▶ **Exercise objective**
Quote only the lines from the top of the listing below down to and including the line with "complete, and prints".

▶ **Material for this exercise**
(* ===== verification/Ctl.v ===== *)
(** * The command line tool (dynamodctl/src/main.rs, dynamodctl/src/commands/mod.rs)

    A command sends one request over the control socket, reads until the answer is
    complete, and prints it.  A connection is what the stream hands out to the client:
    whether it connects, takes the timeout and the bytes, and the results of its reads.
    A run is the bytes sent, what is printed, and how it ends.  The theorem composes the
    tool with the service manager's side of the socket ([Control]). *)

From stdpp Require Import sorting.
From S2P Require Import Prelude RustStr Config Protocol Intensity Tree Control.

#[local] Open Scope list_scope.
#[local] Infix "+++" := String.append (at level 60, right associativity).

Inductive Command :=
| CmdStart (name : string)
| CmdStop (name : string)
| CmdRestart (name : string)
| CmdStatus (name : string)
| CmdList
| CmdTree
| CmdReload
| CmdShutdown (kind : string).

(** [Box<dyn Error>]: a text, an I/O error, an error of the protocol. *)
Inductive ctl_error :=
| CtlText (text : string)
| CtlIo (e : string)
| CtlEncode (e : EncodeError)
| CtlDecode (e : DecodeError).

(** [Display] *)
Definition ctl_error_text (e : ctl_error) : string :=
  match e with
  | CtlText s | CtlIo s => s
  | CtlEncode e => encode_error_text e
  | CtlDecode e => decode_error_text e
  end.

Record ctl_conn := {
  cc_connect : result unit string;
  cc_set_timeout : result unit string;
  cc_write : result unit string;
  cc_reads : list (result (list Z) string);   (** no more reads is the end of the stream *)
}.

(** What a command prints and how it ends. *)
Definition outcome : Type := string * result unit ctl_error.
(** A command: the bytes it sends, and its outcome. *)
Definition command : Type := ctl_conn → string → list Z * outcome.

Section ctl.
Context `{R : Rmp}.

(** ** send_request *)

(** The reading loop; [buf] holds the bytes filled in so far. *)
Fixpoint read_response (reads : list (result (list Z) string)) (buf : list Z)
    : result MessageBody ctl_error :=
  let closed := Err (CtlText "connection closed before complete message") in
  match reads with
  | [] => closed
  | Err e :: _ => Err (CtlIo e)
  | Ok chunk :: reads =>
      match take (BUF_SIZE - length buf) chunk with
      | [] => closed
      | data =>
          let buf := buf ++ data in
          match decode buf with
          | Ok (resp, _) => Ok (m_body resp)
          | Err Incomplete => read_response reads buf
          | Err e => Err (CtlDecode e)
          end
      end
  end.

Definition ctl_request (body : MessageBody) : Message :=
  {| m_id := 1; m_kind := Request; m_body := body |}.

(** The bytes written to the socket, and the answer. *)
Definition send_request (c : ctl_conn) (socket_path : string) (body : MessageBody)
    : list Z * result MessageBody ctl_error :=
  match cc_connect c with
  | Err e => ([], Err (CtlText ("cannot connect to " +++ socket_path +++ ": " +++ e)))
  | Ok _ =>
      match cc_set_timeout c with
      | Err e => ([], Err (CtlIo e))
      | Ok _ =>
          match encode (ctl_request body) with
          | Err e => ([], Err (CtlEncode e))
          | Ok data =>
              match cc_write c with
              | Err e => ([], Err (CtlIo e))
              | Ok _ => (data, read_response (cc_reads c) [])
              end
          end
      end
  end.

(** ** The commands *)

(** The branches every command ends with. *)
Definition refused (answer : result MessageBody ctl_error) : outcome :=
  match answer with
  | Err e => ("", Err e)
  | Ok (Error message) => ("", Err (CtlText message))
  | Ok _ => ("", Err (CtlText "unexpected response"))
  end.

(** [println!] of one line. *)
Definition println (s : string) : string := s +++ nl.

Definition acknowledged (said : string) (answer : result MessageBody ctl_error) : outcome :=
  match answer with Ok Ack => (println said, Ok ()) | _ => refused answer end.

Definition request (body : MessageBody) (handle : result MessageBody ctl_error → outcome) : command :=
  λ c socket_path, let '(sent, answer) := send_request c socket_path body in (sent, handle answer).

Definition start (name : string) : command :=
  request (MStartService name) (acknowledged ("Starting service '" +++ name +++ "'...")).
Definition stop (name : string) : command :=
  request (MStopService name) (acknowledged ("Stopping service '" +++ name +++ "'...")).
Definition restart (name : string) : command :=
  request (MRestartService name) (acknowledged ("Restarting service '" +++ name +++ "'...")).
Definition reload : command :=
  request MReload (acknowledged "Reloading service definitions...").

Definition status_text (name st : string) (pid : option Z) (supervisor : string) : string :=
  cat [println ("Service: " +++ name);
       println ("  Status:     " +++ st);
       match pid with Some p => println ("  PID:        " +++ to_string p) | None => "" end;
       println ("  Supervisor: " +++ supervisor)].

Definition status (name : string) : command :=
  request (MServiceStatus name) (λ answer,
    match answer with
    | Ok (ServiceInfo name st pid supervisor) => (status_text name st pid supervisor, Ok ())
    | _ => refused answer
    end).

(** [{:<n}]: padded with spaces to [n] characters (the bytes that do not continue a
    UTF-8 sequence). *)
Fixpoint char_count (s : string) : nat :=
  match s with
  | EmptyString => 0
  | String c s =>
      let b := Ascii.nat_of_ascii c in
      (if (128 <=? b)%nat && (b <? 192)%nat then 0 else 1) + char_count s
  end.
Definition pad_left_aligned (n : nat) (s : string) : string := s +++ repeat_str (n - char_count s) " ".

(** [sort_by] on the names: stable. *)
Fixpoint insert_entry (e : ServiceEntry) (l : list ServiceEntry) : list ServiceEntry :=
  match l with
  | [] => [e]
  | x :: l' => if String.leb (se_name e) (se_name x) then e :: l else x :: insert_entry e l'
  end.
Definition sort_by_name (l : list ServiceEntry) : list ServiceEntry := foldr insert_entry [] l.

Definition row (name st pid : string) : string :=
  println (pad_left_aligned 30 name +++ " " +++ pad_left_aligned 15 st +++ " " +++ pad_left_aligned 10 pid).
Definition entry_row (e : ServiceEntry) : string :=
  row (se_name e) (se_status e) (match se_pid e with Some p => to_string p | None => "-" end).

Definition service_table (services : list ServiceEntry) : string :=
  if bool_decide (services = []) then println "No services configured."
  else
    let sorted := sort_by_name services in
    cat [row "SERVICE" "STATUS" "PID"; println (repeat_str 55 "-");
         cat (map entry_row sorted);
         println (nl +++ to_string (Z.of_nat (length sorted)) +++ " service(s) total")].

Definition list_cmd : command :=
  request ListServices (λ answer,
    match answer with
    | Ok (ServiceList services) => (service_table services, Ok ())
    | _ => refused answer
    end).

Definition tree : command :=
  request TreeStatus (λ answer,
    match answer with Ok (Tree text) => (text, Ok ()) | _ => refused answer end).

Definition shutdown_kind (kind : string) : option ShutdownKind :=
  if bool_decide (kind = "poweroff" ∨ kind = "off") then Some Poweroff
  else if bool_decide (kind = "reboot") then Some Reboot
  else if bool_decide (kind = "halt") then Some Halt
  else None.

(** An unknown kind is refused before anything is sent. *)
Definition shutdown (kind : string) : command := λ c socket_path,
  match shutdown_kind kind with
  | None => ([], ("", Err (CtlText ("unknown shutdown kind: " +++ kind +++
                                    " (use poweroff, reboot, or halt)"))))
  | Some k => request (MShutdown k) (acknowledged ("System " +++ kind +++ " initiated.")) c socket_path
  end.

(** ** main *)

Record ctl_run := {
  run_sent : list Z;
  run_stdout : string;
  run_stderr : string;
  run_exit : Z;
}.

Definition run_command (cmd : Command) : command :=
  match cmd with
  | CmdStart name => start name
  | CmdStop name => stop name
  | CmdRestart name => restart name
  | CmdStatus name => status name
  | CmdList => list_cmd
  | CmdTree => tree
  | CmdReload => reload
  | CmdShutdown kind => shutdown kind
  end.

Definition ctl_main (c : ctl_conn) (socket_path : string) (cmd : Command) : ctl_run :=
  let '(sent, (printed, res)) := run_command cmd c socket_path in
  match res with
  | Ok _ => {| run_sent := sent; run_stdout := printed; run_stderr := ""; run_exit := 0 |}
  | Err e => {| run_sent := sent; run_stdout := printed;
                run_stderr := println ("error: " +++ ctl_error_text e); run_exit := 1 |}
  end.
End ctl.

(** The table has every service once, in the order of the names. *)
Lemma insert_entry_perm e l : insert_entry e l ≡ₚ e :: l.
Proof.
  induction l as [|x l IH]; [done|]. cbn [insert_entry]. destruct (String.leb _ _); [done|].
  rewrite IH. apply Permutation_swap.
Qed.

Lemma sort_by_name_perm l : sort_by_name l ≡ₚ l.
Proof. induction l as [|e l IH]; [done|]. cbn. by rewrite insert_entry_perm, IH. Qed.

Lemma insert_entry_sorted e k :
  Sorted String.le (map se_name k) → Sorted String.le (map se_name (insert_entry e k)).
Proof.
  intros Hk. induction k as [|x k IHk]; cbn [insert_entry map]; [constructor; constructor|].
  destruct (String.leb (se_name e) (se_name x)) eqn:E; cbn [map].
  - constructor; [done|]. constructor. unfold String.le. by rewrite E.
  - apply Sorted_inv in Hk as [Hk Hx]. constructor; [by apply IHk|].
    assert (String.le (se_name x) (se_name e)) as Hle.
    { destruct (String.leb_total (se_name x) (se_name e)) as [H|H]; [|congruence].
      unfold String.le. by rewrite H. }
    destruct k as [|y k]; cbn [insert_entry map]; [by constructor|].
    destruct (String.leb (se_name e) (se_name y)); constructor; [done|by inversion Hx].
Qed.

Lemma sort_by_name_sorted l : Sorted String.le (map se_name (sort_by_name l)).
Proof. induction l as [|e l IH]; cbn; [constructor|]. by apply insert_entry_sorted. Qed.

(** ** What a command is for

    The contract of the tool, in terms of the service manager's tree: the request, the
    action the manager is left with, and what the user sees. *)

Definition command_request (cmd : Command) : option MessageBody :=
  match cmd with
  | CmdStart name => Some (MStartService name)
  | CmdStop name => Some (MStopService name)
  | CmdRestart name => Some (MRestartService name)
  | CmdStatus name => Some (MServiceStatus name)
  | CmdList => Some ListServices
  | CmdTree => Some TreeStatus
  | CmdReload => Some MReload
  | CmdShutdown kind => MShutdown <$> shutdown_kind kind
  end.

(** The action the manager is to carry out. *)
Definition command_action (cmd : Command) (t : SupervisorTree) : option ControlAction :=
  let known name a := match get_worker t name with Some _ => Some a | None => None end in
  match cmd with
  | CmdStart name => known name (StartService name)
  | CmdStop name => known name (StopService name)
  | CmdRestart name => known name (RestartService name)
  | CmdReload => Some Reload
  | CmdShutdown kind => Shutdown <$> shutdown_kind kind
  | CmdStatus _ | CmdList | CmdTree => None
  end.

▶ **Your solution**
(* ===== verification/Ctl.v ===== *)
(** * The command line tool (dynamodctl/src/main.rs, dynamodctl/src/commands/mod.rs)

    A command sends one request over the control socket, reads until the answer is
    complete, and prints it.  A connection is what the stream hands out to the client:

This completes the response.